Pearl Lam Galleries is proud to present Space and Nothingness, a group exhibition by Beijing-based performance and conceptual artist Cang Xin (b. 1967), and landscape painter Pan Jian (b. 1975). The show examines the impact of Eastern philosophy and ink painting tradition on their recent practices, focusing on the meditative qualities of space and emptiness.

Chinese ink painting privileges space like no other artistic tradition. White space is regarded as a void or nothingness, it is composed by the painter’s marks for the viewer’s meditative contemplation. In fact space in itself, the form of nothing, is considered the hallmark of aesthetic elevation. Space is the negative of gesture or human action; it is what has been left behind after the work of restless agitation. Cang and Pan’s contemporary interpretation of traditional painting translates this into the third dimension. Their work takes on the status of “space-nothing”, the negative form of their physical and gestural marks upon the world. While ink painting restricts the articulation of space on paper, the work of these two artists explores the meditative properties of space in the real world.

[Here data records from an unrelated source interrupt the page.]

(** The database answers the references of the blocks like [res]. *)
Definition answers_like (res : Digest -> option Block) (bs : list Block) (d : db) : Prop :=
  forall b h, b ∈ bs -> h ∈ Reference b -> resolve d h = res h.

Lemma mercury_commit_ledger (res : Digest -> option Block) (calls : list (db * Block)) (c : Committor) :
  Forall epoch_ok calls.*2 -> Forall (answers_like res calls.*2) calls.*1 ->
  commit_calls NewCommittor calls = Ret c ->
  exists chain : list Block, commitCh c = (ledger res chain).2 /\
    forall (k : nat) b, chain !! k = Some b -> Block_Epoch b = Z.of_nat k /\ b ∈ calls.*2.
Proof.
  intros Hok Hd Hall.
  destruct (mercury_commit_inv_calls _ _ Hok Hall) as (chain & [_ Hl Hs _ _] & _ & Hcomp).
  exists chain.*2. split.
  - change (commitCh c) with (isCommitFlag c, commitCh c).2. rewrite Hl. f_equal. apply delivered_ledger.
    intros x h [k Hk]%list_elem_of_lookup Hh. destruct (Hcomp k x Hk) as (i & b & Hi & _).
    rewrite Forall_forall in Hd. apply (Hd x.1) with (b := x.2); [|by apply (Hs k)|done].
    apply list_elem_of_fmap. exists (x.1, b). split; [done|]. by eapply list_elem_of_lookup_2.
  - intros k b Hk. apply list_lookup_fmap_Some in Hk as (x & -> & Hx). by apply Hs.
Qed.

End Commitor.

(** ** Properties *)

Section Properties.
Context {db : Type} `{HDB : DB db} {GB : GobBlock}.

(** C17. Any sequence of [Commit] calls returns, whatever the database holds at each of them.
    What was sent on the channel is what a chain delivers that has one committed block
    for each epoch [0, 1, 2, ...], in order, up to the first epoch for which no block was
    committed: for each of them the blocks it refers to that have transactions, were not
    sent before and are in the database, then the block itself if it has transactions.
    The database is the one of the call that completes the epochs up to the block's. *)
Theorem mercury_commit_in_order (calls : list (db * Block)) :
  Forall epoch_ok calls.*2 ->
  exists c chain, commit_calls NewCommittor calls = Ret c /\ commitCh c = (delivered chain).2 /\
    (forall (k : nat) x, chain !! k = Some x ->
       Block_Epoch x.2 = Z.of_nat k /\ x.2 ∈ calls.*2 /\ completes calls k x.1) /\
    (forall k : nat, (k < length chain)%nat <-> covered calls.*2 k).
Proof.
  intros Hok. destruct (mercury_commit_calls_return NewCommittor calls) as [c Hc].
  destruct (mercury_commit_inv_calls calls c Hok Hc) as (chain & Hinv & Hgap & Hcomp).
  exists c, chain. split_and!; [done|by rewrite <-(mi_ledger _ _ _ Hinv)| |].
  - intros k x Hk. destruct (mi_sent _ _ _ Hinv k x Hk). auto.
  - intros k. by eapply commit_inv_covered.
Qed.

(** C18. Total order: when two nodes' committed blocks agree on every epoch and their
    databases answer the references in them alike, the sequence one of them
    delivers is a prefix of the other's. *)
Theorem mercury_commit_total_order (res : Digest -> option Block)
    (calls1 calls2 : list (db * Block)) (c1 c2 : Committor) :
  Forall epoch_ok calls1.*2 -> Forall epoch_ok calls2.*2 ->
  Forall (answers_like res calls1.*2) calls1.*1 -> Forall (answers_like res calls2.*2) calls2.*1 ->
  (forall b1 b2, b1 ∈ calls1.*2 -> b2 ∈ calls2.*2 -> Block_Epoch b1 = Block_Epoch b2 -> b1 = b2) ->
  commit_calls NewCommittor calls1 = Ret c1 -> commit_calls NewCommittor calls2 = Ret c2 ->
  commitCh c1 `prefix_of` commitCh c2 \/ commitCh c2 `prefix_of` commitCh c1.
Proof.
  intros Hok1 Hok2 Hd1 Hd2 Hagree H1 H2.
  destruct (mercury_commit_ledger res calls1 c1 Hok1 Hd1 H1) as (ch1 & -> & Hs1).
  destruct (mercury_commit_ledger res calls2 c2 Hok2 Hd2 H2) as (ch2 & -> & Hs2).
  assert (ch1 `prefix_of` ch2 \/ ch2 `prefix_of` ch1) as Hp; [|destruct Hp; auto using ledger_prefix].
  apply prefix_by_index. intros k b1 b2 Hb1 Hb2.
  destruct (Hs1 k b1 Hb1), (Hs2 k b2 Hb2). apply Hagree; [done..|congruence].
Qed.

(** A commitor that waits for an epoch and gets the block of it. *)
Lemma mercury_Commit_next (d : db) (c : Committor) (b : Block) :
  Block_Epoch b = Index c -> Blocks c = ∅ -> 0 <= Index c < 2 ^ 63 - 1 ->
  Commit (NewStore d) c (Some b) =
  Ret (NewStore d, mkCommittor (Index c + 1) ∅
    (commitCh c ++ (expand (resolve d) (isCommitFlag c) b).2)
    (expand (resolve d) (isCommitFlag c) b).1).
Proof.
  intros He Hb Hi. unfold Commit. rewrite He, Z.ltb_irrefl, Hb.
  cbn. rewrite insert_empty, map_size_singleton. cbn [commit_loop].
  cbn [Blocks Index isCommitFlag commitCh]. rewrite lookup_singleton_eq.
  unfold NewStore. rewrite commit_blocks_expand.
  destruct (expand _ _ _) as [flags blocks]. cbn [Blocks Index isCommitFlag commitCh fst snd].
  rewrite delete_singleton_eq, lookup_empty, int64_id by (unfold in_int64; lia). done.
Qed.

(** C40. The position of a block that is only referred to depends on the store.  Two nodes in
    the same state commit the same two blocks, both of which refer to [x]; when the
    first one commits, one node has [x] and the other has not, and it has it when the
    second one commits.  The first node delivers [x] before both blocks, the other between
    them, and nothing they deliver later makes their sequences agree. *)
Theorem mercury_commit_diverges (d1 d2 : db) (c : Committor) (b b' x : Block) (h : Digest) :
  Block_Epoch b = Index c -> Block_Epoch b' = Index c + 1 -> Blocks c = ∅ -> 0 <= Index c < 2 ^ 63 - 2 ->
  Reference b = [h] -> Reference b' = [h] -> has_txs b = true -> has_txs b' = true ->
  batch_id x <> batch_id b ->
  resolve d1 h = Some x -> batch_id x ∉ isCommitFlag c -> resolve d2 h = None ->
  exists c1 c2,
    commit_calls c [(d1, b); (d1, b')] = Ret c1 /\ commit_calls c [(d2, b); (d1, b')] = Ret c2 /\
    commitCh c1 = commitCh c ++ [x; b; b'] /\ commitCh c2 = commitCh c ++ [b; x; b'] /\
    forall l1 l2, commitCh c1 ++ l1 <> commitCh c2 ++ l2.
Proof.
  intros He He' Hb Hi Hr Hr' Htx Htx' Hxb H1 Hx H2. cbn [commit_calls].
  rewrite !mercury_Commit_next by (done || lia). cbn [mbind Outcome_bind].
  rewrite !mercury_Commit_next by (cbn; done || lia). cbn [mbind Outcome_bind].
  assert (expand (resolve d1) (isCommitFlag c) b =
    ({[batch_id b]} ∪ ({[batch_id x]} ∪ isCommitFlag c), [x; b])) as ->.
  { unfold expand. rewrite Hr, Htx. cbn. unfold expand_ref. rewrite H1. cbn. by rewrite bool_decide_false. }
  assert (expand (resolve d2) (isCommitFlag c) b = ({[batch_id b]} ∪ isCommitFlag c, [b])) as ->.
  { unfold expand. rewrite Hr, Htx. cbn. unfold expand_ref. by rewrite H2. }
  do 2 eexists. split; [done|]. split; [done|]. cbn [commitCh isCommitFlag fst snd].
  unfold expand. rewrite Hr', Htx'. cbn. unfold expand_ref. rewrite !H1. cbn.
  rewrite bool_decide_true, bool_decide_false by set_solver. cbn. rewrite <-!app_assoc. cbn.
  split_and!; [done..|]. intros l1 l2. rewrite <-!app_assoc. intros Heq%(inj (app (commitCh c))).
  cbn in Heq. by simplify_eq.
Qed.
(* ===== verification/VabaPromote.v ===== *)
(** * vaba: promote instances

    Models src/core/vaba/consensus/promote.go.  [processProposal] and [processVote]
    run as goroutines that share the instance; they are cut at every access to shared
    memory (the block hash under [mHash], the lists under [mUnhandle], the counters
    under [mVoteCnt], the atomic flags, the skip flags of the core under [mSkip]) and
    at every send, so that a scheduler can interleave them the way Go may.  The main
    loop reads an instance in [invokeViewChange] without any lock, one field after
    the other; these reads are steps here too ([VHash] to [VKey]).  [prom_pc] names
    where a goroutine stands, [prom_step] is the step it makes next. *)

From S2P Require Import Prelude Crypto Committee Runtime VabaMessage.

Open Scope Z_scope.

(** [blockHash] is [None] until a hash was stored; [voteCnts] counts per phase. *)
Record Promote := mkPromote {
  prom_Epoch : Z;
  prom_Proposer : NodeID;
  blockHash : option Digest;
  unhandleProposal : list Proposal;
  unhandleVote : list Vote;
  voteCnts : gmap Z Z;
  keyFlag : bool;
  lockFlag : bool;
  prom_commitFlag : bool
}.
#[export] Instance Promote_eta : Settable Promote := fun p =>
  mkPromote (prom_Epoch p) (prom_Proposer p) (blockHash p) (unhandleProposal p) (unhandleVote p)
    (voteCnts p) (keyFlag p) (lockFlag p) (prom_commitFlag p).

Definition NewPromote (epoch : Z) (proposer : NodeID) : Promote :=
  mkPromote epoch proposer None [] [] ∅ false false false.
(* ===== verification/VabaBehaviour.v ===== *)
(** * vaba: what the handlers do, case by case

    The output of an epoch, by a halt and by view changes, and the behaviours of the
    code that break what the protocol promises: the order of view changes decides
    what is delivered, a block that arrives late is lost, and one message, or a race
    between correct nodes, crashes a node. *)

From S2P Require Import Prelude GoStd Crypto Committee Store Pool Runtime Quorum Deliver Triple.
From S2P Require Import VabaMessage VabaAggreator VabaCommitor VabaPromote VabaCore VabaSafety.

Open Scope Z_scope.

Section Behaviour.
Context {E : Ed25519} {K : Kyber} {db : Type} `{HDB : DB db} {GB : GobBlock}.

Abbreviation core := (Core (db := db)).

(** ** Reading blocks *)

(** What [GetBlock] returns for a digest, given the database. *)
Definition block_at (d : db) (digest : Digest) : option Block * option error :=
  match db_Get d digest with
  | (_, Some ErrNotFoundKey) => (None, None)
  | (_, Some e) => (None, Some e)
  | (value, None) =>
      match Block_Decode value with
      | None => (None, Some ErrExternal)
      | Some b => (Some b, None)
      end
  end.

(** No request waits at the store: the core is its only client. *)
Definition store_idle (c : core) (d : db) : Prop := core_Store c = mkStore d [].

Lemma wp_GetBlock p (c : core) (d : db) (digest : Digest) Q :
  store_idle c d -> wp p (GetBlock digest) c Q <-> Q (block_at d digest) c [].
Proof.
  intros Hs. destruct c. unfold store_idle in Hs. cbn in Hs. subst.
  unfold wp, GetBlock, mbind, M_bind, get_st, modify. cbn [core_Store]. rewrite Store_Read_idle.
  unfold block_at. destruct (db_Get d digest) as [v err].
  destruct err as [[]|]; try done. by destruct (Block_Decode v).
Qed.

(** ** Output of an epoch *)

(** Fields that returning a batch to the pool does not touch. *)
Record same_output (c c' : core) : Prop := {
  so_name : Name c' = Name c;
  so_com : core_Committee c' = core_Committee c;
  so_srv : core_SigService c' = core_SigService c;
  so_elector : core_Elector c' = core_Elector c;
  so_commitor : core_Commitor c' = core_Commitor c;
  so_flag : commitFlag c' = commitFlag c;
  so_ep : Epoch c' = Epoch c;
  so_store : core_Store c' = core_Store c;
  so_pool : (pool_len c' <= S (pool_len c))%nat
}.

Lemma same_output_refl (c : core) : same_output c c.
Proof. split; try done. lia. Qed.

Lemma wp_GetPBInstance (c : core) (e : Z) (n : NodeID) Q :
  (forall s c', same_output c c' -> TxPool c' = TxPool c -> Q s c' []) ->
  wp False (GetPBInstance e n) c Q.
Proof.
  intros HQ. unfold GetPBInstance. wp_steps. destruct (lookup2 _ _ _); wp_steps.
  - apply HQ; [|done]. apply same_output_refl.
  - apply HQ; [|done]. split; try done. unfold pool_len. cbn. lia.
Qed.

Pan Jian describes the choice of colour in his paintings as a product of his emotional experience. In the series of works presented in this exhibition his use of somber colours strain the eye and demand close scrutiny, replaying Pan’s physical and mental struggles in visual terms, and claiming the canvases as an instrument of his reality. Only fragments of the sky are visible, a visual relief to the subtle tones of black. The fragments begin to undulate, realising themselves as a form that is pure nothing, a meaningless shadow that is articulated through negation. Blackness starts to expand and engulf the mind, enfolding the viewer in the vertigo of the vacuous that is simultaneously empty and full.

In Cang Xin’s Exotic Flowers and Rare Herbs series, the artist creates strange and fantastic wooden sculptures of defamiliarised trees, flowers, and other natural organisms. Bits of organic material, frequently blackened into the colour of charcoal, accumulate into a strange mass. Like Pan’s dark strokes, Cang’s works evoke a sense of restlessness, seemingly without a goal, merely settling upon the revelation of form that comes out of the accumulation of nothing. The dirty, material world of reality is relieved by Cang’s sculptures: little fragments of sky.

In conjunction with the exhibition opening, Pearl Lam Galleries is organising ‘Cang Xin in conversation with Yin Ker’. The artist will discuss his practice, as well as his place in the international art scene. Themes of discussion will include shamanism, shunyata (void), experimental procedures, and internationalism.